TorchSparseSearcher

class lightning_ir.retrieve.pytorch.sparse_searcher.TorchSparseSearcher(index_dir: Path, search_config: TorchSparseSearchConfig, module: BiEncoderModule, use_gpu: bool = True)[source]

Bases: ExactSearcher

Torch-based sparse searcher for Lightning IR framework.

__init__(index_dir: Path, search_config: TorchSparseSearchConfig, module: BiEncoderModule, use_gpu: bool = True) None[source]

Initialize the TorchSparseSearcher.

Parameters:
  • index_dir (Path) – Directory containing the index files.

  • search_config (TorchSparseSearchConfig) – Configuration for the searcher.

  • module (BiEncoderModule) – The BiEncoder module to use for scoring.

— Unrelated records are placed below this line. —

(* ===== verification/Vhost.v ===== *)
(** * vhost-net

    [crates/fluxvm-hypervisor/src/vhost.rs]: the status of the network
    datapath, the order of the bring-up, and [VhostNet], one instance of the
    kernel's network engine for one pair of queues.

    The kernel is a script of answers: every [ioctl], [eventfd] and [epoll] call
    takes the next one (success when the script has run out), and successful
    calls are kept in a log.  Descriptors are numbered as they are opened.  What
    the kernel does with the rings once a backend is attached is not part of
    the model.  Log lines are left out. *)

From stdpp Require Import prelude list gmap strings.
From Stdlib Require Import NArith Lia.
From S2P Require Import Prelude RustStr Virtqueue.

(** [env_enabled]: the value of [FLUXVM_VHOST_NET] *)
Definition env_enabled (v : option rstr) : bool :=
  match v with
  | Some s => negb (bool_decide (trim s ∈ [bstr "0"; bstr "off"; bstr "false"; bstr "no"]))
  | None => true
  end.

(** [NetDatapath], with the reason it shows. *)
Record NetDatapath := MkPath { dp_kernel : bool; dp_pairs : u32; dp_detail : rstr }.
Definition NetDatapath_default : NetDatapath := MkPath false 1 (bstr "not initialised").
Definition dp_label (d : NetDatapath) : rstr := if dp_kernel d then bstr "vhost-net" else bstr "userspace-pump".
Definition dp_summary (d : NetDatapath) : rstr :=
  dp_label d ++ bstr " pairs=" ++ to_decimal (dp_pairs d) ++ bstr " (" ++ dp_detail d ++ bstr ")".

  • use_gpu (bool) – Whether to use GPU for computations. Defaults to True.

Methods

__init__(index_dir, search_config, module[, ...])

Initialize the TorchSparseSearcher.

to_gpu()

Move the searcher and index to GPU if available.

Attributes

property doc_token_idcs: Tensor

Get the document token indices for scoring.

Returns:

The document token indices.

Return type:

torch.Tensor

search(output: BiEncoderOutput) Tuple[PackedTensor, List[List[str]]]

Search for documents based on the output of the bi-encoder model.

Parameters:

output (BiEncoderOutput) – The output from the bi-encoder model containing query and document embeddings.

Returns:

The top-k scores and corresponding document IDs.

Return type:

Tuple[PackedTensor, List[List[str]]]

to_gpu() None[source]

Move the searcher and index to GPU if available.